● **WHAT TO WORK ON**: The required output is the exact run of lines below that opens at the line with "name; VStr message]" and closes at the line with "iso) => VStr iso".

(Stored data entries)

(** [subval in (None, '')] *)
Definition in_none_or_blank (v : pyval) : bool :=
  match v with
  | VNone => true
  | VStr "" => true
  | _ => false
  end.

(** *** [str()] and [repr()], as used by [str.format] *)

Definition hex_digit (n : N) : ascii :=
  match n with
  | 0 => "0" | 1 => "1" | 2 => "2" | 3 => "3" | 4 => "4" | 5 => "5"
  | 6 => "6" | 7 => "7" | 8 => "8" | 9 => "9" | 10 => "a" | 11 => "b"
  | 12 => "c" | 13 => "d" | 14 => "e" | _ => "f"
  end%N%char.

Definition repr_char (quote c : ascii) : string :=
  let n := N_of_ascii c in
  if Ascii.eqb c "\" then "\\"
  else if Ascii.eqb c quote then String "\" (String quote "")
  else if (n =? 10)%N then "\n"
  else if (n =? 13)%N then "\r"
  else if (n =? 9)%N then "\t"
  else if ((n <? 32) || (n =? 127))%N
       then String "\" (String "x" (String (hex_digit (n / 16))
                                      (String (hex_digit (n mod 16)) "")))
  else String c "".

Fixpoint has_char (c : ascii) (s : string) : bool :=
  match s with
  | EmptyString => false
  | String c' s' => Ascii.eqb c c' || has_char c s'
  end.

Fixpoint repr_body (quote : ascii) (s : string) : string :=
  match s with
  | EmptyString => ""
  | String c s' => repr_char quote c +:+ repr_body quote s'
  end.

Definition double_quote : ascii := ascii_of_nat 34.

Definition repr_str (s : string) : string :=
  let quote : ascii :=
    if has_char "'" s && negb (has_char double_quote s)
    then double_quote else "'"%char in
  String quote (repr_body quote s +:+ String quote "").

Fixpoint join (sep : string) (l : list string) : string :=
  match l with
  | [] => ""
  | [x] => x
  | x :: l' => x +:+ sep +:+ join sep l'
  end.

==

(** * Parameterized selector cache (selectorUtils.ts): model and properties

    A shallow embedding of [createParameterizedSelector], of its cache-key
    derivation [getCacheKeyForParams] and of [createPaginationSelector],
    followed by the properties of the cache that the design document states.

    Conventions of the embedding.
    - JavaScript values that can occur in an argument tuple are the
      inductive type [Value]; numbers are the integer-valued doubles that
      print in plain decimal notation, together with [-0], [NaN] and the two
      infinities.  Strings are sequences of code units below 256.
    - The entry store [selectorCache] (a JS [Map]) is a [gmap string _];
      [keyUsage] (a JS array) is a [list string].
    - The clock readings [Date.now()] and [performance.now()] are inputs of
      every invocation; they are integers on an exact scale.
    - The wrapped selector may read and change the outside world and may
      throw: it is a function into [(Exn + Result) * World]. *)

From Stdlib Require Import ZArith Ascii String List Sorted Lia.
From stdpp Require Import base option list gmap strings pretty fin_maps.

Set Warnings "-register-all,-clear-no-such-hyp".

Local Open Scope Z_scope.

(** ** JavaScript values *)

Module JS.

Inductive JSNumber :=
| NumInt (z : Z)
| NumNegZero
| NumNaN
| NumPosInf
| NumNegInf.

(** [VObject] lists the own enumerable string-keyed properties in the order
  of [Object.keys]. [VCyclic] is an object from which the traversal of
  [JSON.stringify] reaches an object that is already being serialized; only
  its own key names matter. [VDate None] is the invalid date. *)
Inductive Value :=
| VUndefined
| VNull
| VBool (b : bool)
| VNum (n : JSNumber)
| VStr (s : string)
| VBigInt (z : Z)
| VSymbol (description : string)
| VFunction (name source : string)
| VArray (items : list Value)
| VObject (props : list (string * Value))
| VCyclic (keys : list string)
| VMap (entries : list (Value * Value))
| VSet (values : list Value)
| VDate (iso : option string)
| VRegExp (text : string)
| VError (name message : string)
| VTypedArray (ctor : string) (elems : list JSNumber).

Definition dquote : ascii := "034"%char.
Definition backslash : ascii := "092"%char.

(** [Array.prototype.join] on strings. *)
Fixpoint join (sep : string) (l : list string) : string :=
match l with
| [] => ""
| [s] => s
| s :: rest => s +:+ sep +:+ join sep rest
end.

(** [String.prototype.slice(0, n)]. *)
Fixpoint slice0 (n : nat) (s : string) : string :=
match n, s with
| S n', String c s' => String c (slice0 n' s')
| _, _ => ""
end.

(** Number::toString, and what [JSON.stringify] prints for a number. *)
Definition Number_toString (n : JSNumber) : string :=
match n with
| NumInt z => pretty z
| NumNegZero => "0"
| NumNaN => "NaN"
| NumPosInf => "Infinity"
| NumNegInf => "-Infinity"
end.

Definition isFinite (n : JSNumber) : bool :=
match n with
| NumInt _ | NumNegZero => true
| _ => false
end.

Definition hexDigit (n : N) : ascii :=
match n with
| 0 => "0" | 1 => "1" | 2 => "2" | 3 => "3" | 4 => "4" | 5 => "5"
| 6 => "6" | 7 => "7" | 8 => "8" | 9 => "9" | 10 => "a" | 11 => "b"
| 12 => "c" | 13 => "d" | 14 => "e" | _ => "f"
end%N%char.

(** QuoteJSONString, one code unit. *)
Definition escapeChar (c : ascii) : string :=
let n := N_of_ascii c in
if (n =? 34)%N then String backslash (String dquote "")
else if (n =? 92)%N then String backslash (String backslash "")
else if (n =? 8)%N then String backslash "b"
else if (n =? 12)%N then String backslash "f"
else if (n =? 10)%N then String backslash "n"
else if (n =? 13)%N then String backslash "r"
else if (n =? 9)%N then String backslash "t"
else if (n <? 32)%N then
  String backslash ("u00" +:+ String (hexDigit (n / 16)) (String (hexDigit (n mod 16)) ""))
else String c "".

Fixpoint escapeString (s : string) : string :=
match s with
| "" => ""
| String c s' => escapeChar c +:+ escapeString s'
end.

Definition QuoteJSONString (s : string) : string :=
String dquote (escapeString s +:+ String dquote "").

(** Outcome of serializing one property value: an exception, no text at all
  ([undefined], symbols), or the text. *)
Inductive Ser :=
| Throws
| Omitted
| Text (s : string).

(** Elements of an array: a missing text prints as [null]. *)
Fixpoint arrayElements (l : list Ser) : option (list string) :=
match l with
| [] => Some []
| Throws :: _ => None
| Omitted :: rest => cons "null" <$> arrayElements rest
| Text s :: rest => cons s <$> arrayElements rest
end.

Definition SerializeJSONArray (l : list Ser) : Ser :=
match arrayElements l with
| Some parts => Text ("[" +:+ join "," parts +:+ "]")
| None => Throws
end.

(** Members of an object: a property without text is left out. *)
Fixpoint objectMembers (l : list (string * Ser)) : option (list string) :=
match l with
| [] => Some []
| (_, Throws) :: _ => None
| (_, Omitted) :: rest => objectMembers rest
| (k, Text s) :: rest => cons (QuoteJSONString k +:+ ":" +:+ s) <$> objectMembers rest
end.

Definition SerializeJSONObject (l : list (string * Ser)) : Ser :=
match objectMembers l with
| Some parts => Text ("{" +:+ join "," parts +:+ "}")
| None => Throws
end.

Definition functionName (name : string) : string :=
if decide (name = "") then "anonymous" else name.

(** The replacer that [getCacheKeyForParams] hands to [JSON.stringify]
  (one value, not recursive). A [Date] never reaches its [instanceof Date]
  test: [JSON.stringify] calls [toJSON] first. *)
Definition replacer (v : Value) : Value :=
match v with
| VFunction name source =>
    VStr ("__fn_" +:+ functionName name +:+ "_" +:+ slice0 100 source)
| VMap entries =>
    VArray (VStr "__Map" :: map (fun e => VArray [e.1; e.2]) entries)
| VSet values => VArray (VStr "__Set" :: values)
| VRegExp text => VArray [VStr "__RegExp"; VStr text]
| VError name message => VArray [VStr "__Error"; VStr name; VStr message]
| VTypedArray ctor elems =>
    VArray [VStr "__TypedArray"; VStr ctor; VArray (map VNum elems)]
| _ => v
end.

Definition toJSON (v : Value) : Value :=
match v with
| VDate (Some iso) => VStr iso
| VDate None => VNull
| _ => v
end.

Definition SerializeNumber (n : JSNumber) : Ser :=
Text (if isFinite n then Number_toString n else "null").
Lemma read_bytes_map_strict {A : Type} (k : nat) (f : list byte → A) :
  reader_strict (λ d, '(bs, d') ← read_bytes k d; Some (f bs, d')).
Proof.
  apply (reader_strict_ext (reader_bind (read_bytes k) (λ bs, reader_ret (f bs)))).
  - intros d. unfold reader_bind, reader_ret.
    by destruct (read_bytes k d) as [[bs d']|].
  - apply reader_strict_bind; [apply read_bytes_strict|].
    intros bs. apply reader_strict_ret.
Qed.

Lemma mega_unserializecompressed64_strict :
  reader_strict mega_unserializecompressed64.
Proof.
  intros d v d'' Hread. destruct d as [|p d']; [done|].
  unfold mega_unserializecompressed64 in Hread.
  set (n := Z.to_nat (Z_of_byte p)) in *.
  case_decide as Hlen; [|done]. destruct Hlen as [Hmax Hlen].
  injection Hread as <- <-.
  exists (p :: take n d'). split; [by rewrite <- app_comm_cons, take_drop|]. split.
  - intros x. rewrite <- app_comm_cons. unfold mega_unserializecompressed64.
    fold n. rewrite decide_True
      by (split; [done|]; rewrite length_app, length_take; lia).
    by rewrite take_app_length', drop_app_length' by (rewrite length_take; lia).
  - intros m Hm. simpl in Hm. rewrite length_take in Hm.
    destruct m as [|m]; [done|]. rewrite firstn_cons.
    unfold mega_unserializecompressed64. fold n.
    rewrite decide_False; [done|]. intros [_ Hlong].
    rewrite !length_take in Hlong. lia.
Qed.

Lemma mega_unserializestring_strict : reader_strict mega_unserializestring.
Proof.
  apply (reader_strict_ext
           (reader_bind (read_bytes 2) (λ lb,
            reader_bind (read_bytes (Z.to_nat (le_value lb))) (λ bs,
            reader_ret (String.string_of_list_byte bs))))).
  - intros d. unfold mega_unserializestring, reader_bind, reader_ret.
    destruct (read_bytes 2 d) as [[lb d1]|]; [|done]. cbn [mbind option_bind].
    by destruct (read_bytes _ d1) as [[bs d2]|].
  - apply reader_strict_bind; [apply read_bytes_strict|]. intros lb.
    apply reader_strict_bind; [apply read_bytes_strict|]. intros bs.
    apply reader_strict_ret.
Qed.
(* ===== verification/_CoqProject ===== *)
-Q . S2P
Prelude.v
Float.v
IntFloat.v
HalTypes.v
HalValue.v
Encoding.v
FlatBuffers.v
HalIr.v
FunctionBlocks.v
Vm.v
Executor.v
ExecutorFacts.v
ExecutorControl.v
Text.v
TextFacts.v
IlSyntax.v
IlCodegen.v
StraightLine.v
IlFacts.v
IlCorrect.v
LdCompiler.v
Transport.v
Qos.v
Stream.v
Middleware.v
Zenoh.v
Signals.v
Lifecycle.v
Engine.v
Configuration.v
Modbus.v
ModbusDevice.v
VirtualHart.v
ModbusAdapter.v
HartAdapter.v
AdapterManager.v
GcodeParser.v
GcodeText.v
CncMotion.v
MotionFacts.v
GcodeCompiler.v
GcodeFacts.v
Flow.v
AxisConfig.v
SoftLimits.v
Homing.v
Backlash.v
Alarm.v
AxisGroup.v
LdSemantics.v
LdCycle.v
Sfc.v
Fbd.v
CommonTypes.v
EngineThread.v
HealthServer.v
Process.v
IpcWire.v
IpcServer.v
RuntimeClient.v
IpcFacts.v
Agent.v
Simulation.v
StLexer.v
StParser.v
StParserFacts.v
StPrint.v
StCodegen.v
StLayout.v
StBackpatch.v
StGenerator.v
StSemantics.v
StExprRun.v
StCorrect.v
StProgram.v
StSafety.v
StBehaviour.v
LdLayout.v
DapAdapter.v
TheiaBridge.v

--

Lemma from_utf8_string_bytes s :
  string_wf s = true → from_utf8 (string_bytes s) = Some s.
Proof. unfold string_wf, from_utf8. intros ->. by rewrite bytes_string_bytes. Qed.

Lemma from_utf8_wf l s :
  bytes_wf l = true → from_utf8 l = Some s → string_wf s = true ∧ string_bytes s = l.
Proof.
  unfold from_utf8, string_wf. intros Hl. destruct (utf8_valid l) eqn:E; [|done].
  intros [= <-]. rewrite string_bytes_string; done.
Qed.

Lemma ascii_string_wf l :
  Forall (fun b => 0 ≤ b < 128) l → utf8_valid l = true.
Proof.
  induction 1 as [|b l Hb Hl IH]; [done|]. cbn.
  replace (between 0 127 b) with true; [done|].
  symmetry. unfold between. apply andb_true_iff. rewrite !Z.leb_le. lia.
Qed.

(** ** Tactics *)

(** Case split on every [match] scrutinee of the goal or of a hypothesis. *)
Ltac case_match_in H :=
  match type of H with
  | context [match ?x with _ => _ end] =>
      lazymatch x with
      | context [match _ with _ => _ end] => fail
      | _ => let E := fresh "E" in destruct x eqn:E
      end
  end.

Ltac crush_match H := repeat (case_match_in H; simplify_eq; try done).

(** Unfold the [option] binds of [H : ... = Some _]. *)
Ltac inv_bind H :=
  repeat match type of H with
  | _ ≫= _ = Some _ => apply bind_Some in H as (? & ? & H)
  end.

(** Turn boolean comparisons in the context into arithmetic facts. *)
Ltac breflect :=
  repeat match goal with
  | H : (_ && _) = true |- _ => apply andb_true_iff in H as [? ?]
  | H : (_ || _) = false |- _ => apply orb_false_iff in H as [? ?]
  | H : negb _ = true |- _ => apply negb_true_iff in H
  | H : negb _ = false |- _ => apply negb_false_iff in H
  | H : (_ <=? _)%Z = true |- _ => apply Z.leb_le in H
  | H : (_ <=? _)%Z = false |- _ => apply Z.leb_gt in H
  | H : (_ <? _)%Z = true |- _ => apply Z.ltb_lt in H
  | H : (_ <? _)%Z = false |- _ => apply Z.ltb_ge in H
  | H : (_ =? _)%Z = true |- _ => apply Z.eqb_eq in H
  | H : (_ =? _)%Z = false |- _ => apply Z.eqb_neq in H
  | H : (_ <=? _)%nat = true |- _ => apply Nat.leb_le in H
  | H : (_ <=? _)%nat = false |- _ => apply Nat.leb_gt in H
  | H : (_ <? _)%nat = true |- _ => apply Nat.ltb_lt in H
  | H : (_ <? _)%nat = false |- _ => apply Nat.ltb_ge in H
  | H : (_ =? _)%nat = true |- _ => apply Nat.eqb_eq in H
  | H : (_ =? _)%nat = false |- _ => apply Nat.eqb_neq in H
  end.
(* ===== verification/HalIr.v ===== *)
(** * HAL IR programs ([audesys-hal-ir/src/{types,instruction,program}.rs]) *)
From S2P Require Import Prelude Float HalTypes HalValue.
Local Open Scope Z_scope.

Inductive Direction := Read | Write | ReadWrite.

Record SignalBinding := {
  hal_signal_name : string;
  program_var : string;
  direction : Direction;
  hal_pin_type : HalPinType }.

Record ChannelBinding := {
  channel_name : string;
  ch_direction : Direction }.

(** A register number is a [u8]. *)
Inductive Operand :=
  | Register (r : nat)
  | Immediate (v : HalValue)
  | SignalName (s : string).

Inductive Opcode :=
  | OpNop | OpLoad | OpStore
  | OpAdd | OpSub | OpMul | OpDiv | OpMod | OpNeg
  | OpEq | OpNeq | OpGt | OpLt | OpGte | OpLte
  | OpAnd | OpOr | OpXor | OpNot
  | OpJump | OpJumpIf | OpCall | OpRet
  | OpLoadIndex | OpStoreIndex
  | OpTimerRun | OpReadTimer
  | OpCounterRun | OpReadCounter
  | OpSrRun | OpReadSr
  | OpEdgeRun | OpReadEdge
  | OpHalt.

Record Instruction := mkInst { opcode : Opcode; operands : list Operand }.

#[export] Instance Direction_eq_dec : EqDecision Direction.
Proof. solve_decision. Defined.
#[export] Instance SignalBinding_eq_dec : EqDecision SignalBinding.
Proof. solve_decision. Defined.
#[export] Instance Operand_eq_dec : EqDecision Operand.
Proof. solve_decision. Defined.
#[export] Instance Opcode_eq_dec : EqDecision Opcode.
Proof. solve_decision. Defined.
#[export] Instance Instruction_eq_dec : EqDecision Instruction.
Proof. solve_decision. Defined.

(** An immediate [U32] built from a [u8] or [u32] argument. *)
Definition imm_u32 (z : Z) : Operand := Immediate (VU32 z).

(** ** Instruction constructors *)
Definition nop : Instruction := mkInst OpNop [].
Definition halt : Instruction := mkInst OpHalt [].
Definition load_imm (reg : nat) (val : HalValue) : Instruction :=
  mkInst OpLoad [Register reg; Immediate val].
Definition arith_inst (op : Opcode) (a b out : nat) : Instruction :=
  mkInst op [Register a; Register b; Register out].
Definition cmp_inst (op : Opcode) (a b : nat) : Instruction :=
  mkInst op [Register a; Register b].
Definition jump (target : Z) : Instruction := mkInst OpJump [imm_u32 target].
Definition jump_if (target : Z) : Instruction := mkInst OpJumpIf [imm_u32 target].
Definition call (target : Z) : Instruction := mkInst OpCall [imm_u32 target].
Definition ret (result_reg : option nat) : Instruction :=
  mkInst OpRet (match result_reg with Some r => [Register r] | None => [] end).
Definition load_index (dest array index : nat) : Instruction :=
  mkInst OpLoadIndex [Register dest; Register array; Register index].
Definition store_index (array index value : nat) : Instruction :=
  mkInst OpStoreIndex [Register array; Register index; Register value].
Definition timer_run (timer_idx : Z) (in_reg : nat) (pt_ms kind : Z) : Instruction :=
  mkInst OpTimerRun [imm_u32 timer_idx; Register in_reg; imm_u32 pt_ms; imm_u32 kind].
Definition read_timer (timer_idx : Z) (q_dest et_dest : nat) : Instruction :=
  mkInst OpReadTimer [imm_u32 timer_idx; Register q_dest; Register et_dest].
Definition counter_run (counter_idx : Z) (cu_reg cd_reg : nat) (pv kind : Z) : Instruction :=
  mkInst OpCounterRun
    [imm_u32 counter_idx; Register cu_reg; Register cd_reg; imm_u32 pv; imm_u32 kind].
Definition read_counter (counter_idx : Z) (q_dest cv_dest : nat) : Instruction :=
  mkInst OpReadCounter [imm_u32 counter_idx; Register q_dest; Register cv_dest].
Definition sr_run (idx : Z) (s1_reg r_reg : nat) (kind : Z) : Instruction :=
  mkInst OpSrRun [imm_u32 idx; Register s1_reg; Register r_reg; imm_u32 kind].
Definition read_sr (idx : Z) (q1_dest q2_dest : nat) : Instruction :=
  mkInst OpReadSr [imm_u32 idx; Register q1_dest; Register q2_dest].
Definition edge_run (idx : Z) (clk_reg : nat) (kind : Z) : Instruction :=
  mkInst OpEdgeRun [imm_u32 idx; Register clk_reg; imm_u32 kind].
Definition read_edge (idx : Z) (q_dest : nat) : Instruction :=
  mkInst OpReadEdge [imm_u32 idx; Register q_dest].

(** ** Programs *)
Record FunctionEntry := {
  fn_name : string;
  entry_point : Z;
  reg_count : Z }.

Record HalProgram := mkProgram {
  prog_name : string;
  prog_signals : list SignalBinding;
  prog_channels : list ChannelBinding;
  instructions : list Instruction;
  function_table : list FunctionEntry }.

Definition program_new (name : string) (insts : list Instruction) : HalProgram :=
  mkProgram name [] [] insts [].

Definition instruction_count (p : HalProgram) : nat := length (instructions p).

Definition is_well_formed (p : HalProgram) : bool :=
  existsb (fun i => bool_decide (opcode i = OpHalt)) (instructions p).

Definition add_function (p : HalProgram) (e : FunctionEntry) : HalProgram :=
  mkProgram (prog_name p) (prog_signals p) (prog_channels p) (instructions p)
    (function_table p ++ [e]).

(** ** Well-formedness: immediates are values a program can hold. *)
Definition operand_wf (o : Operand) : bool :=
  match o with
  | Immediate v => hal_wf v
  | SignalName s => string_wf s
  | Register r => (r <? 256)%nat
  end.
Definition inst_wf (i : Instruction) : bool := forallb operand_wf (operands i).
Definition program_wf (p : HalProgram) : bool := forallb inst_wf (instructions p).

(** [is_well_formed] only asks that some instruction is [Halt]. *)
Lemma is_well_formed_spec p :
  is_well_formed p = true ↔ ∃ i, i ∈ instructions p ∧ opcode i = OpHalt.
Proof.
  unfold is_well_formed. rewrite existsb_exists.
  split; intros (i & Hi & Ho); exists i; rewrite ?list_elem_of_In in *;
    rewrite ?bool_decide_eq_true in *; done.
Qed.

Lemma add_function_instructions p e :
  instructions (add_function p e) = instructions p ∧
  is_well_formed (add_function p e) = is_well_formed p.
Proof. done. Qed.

● **WRITTEN RESPONSE**:
| VError name message => VArray [VStr "__Error"; VStr name; VStr message]
| VTypedArray ctor elems =>
    VArray [VStr "__TypedArray"; VStr ctor; VArray (map VNum elems)]
| _ => v
end.

Definition toJSON (v : Value) : Value :=
match v with
| VDate (Some iso) => VStr iso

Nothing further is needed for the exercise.